─── Data to process ───
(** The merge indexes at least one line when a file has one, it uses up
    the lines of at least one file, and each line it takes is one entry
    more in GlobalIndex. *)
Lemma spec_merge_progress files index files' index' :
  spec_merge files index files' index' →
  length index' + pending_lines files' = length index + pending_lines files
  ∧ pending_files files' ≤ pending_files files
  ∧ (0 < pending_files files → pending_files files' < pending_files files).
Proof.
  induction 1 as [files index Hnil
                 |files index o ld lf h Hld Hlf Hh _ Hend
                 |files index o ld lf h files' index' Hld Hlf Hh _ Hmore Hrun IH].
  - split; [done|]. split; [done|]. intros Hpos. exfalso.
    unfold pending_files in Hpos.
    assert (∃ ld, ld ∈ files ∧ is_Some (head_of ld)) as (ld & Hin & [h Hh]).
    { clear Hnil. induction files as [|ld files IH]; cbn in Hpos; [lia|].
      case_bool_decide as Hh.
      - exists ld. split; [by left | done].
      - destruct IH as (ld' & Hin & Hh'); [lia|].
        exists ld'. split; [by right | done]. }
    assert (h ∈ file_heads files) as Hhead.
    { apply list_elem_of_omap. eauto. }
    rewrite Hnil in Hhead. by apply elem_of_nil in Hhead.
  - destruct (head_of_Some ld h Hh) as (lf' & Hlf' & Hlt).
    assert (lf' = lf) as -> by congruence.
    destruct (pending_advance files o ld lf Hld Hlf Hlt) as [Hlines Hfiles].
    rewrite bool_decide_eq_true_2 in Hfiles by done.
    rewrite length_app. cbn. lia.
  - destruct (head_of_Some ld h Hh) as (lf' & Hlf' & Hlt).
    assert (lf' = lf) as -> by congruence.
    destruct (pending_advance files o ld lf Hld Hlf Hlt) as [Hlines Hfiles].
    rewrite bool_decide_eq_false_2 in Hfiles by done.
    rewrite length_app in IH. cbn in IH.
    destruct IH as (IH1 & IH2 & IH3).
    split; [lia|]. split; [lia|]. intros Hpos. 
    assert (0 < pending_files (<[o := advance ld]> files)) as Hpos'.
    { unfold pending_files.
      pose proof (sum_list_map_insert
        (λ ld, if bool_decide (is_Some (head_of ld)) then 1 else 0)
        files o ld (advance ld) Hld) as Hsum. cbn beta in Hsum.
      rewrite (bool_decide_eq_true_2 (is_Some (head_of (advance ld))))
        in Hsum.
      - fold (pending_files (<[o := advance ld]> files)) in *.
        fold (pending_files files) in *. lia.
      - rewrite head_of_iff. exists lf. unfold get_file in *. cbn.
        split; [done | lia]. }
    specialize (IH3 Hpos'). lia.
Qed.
───
─── Data to process ───
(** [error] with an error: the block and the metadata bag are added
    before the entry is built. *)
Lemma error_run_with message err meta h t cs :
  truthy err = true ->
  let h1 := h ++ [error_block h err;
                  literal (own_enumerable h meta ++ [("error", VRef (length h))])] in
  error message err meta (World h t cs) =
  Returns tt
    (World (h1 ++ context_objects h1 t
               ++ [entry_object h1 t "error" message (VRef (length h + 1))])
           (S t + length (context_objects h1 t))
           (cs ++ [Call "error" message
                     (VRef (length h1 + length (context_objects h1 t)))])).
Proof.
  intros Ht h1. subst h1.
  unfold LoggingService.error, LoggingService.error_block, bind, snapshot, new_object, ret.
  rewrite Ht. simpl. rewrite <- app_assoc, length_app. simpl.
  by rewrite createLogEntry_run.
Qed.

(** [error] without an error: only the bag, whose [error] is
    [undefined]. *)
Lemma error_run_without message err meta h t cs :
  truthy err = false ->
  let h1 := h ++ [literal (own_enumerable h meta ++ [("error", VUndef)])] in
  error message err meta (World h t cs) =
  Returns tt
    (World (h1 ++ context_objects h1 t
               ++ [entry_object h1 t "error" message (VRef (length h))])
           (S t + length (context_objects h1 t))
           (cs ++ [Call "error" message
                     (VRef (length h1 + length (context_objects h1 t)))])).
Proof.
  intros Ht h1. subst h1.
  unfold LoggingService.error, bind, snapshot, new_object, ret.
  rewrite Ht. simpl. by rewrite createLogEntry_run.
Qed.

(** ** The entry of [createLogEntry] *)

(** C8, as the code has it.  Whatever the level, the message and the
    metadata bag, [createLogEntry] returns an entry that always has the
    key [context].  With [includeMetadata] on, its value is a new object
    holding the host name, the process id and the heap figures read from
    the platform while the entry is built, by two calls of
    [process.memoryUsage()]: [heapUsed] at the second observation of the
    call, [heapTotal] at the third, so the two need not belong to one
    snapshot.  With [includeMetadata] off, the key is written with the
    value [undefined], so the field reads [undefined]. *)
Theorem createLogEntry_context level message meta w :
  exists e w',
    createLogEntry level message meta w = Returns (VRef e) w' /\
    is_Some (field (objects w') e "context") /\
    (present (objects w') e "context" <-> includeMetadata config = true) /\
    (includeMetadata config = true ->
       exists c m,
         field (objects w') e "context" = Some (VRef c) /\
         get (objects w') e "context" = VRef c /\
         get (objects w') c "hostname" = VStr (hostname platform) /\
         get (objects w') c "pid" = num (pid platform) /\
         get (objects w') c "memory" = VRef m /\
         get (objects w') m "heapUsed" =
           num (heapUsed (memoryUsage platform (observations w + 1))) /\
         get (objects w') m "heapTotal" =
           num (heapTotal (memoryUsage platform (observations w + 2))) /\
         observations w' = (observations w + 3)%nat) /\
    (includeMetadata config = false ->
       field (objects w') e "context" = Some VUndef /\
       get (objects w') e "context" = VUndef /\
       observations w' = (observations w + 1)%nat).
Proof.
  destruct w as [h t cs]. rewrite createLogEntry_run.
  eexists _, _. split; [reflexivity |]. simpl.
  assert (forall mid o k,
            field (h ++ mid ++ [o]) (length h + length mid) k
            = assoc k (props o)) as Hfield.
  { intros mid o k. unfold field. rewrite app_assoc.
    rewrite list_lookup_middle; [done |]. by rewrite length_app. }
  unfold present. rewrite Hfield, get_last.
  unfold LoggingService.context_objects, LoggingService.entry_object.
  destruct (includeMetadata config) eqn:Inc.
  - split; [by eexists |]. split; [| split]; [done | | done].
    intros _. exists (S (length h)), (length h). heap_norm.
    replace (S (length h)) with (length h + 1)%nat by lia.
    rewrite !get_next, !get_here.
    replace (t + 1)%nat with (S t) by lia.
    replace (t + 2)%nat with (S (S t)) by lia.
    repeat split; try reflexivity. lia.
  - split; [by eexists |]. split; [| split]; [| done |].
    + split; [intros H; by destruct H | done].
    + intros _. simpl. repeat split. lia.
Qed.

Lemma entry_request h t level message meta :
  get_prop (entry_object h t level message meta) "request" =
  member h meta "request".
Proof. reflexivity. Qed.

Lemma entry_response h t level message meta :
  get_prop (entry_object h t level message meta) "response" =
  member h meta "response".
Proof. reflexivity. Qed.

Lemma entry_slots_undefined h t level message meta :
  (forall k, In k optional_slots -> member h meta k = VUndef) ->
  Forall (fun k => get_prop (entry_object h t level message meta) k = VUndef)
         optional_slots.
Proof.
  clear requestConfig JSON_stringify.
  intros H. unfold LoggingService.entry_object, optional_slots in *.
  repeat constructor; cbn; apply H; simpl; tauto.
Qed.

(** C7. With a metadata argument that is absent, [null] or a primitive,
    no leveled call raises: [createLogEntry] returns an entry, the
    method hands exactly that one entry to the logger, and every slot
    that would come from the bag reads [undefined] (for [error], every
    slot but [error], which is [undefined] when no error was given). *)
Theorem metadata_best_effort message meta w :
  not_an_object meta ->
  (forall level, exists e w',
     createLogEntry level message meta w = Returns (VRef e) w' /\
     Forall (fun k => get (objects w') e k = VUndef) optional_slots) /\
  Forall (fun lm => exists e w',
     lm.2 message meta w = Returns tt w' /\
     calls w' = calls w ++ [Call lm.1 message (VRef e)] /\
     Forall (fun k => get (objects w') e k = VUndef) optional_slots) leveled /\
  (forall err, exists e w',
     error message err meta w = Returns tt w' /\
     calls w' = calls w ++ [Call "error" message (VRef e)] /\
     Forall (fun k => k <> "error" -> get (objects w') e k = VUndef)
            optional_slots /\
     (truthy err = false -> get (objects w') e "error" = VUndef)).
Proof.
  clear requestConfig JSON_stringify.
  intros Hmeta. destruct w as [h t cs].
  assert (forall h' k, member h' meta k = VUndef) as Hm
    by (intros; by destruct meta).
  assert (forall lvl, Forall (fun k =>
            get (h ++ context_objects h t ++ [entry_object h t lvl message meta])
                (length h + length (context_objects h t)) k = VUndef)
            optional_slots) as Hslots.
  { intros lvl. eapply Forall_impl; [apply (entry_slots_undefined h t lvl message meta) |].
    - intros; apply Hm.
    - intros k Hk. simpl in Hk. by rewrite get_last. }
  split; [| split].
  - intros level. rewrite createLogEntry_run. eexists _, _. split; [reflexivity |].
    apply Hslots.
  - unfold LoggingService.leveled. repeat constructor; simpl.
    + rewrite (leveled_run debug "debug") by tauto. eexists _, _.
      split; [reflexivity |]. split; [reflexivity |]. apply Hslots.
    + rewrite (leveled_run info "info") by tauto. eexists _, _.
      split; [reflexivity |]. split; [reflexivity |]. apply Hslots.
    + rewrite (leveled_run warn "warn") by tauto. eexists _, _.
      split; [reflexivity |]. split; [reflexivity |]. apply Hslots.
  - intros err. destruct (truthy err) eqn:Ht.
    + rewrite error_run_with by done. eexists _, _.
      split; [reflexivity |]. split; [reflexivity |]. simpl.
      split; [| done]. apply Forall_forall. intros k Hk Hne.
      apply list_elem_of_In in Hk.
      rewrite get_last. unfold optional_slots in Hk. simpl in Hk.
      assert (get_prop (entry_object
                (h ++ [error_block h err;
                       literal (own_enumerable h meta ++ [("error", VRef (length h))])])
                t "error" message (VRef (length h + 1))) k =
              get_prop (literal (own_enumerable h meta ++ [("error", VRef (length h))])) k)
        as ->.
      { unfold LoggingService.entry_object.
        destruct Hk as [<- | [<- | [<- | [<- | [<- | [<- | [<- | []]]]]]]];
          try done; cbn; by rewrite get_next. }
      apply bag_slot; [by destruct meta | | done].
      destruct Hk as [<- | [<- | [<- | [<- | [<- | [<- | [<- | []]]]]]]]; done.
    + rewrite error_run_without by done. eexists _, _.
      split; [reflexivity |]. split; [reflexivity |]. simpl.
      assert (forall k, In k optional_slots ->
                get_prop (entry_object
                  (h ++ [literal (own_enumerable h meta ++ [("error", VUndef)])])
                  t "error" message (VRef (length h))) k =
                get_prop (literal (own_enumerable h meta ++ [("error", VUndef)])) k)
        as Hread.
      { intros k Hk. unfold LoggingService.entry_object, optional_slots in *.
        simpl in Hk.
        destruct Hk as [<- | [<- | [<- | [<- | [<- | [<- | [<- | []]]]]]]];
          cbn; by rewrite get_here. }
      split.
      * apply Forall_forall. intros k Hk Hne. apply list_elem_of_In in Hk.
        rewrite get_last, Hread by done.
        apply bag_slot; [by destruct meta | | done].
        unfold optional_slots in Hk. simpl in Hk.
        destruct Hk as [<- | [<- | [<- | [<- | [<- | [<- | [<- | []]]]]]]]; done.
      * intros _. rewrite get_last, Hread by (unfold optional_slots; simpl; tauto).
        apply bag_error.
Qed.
───
### Your objective:
In the data above, retype exactly and only the lines between the one holding "assert (∃ ld, ld" and the one holding "fold (pending_files files) in *. lia.", inclusive.

### Written reply:
    assert (∃ ld, ld ∈ files ∧ is_Some (head_of ld)) as (ld & Hin & [h Hh]).
    { clear Hnil. induction files as [|ld files IH]; cbn in Hpos; [lia|].
      case_bool_decide as Hh.
      - exists ld. split; [by left | done].
      - destruct IH as (ld' & Hin & Hh'); [lia|].
        exists ld'. split; [by right | done]. }
    assert (h ∈ file_heads files) as Hhead.
    { apply list_elem_of_omap. eauto. }
    rewrite Hnil in Hhead. by apply elem_of_nil in Hhead.
  - destruct (head_of_Some ld h Hh) as (lf' & Hlf' & Hlt).
    assert (lf' = lf) as -> by congruence.
    destruct (pending_advance files o ld lf Hld Hlf Hlt) as [Hlines Hfiles].
    rewrite bool_decide_eq_true_2 in Hfiles by done.
    rewrite length_app. cbn. lia.
  - destruct (head_of_Some ld h Hh) as (lf' & Hlf' & Hlt).
    assert (lf' = lf) as -> by congruence.
    destruct (pending_advance files o ld lf Hld Hlf Hlt) as [Hlines Hfiles].
    rewrite bool_decide_eq_false_2 in Hfiles by done.
    rewrite length_app in IH. cbn in IH.
    destruct IH as (IH1 & IH2 & IH3).
    split; [lia|]. split; [lia|]. intros Hpos. 
    assert (0 < pending_files (<[o := advance ld]> files)) as Hpos'.
    { unfold pending_files.
      pose proof (sum_list_map_insert
        (λ ld, if bool_decide (is_Some (head_of ld)) then 1 else 0)
        files o ld (advance ld) Hld) as Hsum. cbn beta in Hsum.
      rewrite (bool_decide_eq_true_2 (is_Some (head_of (advance ld))))
        in Hsum.
      - fold (pending_files (<[o := advance ld]> files)) in *.
        fold (pending_files files) in *. lia.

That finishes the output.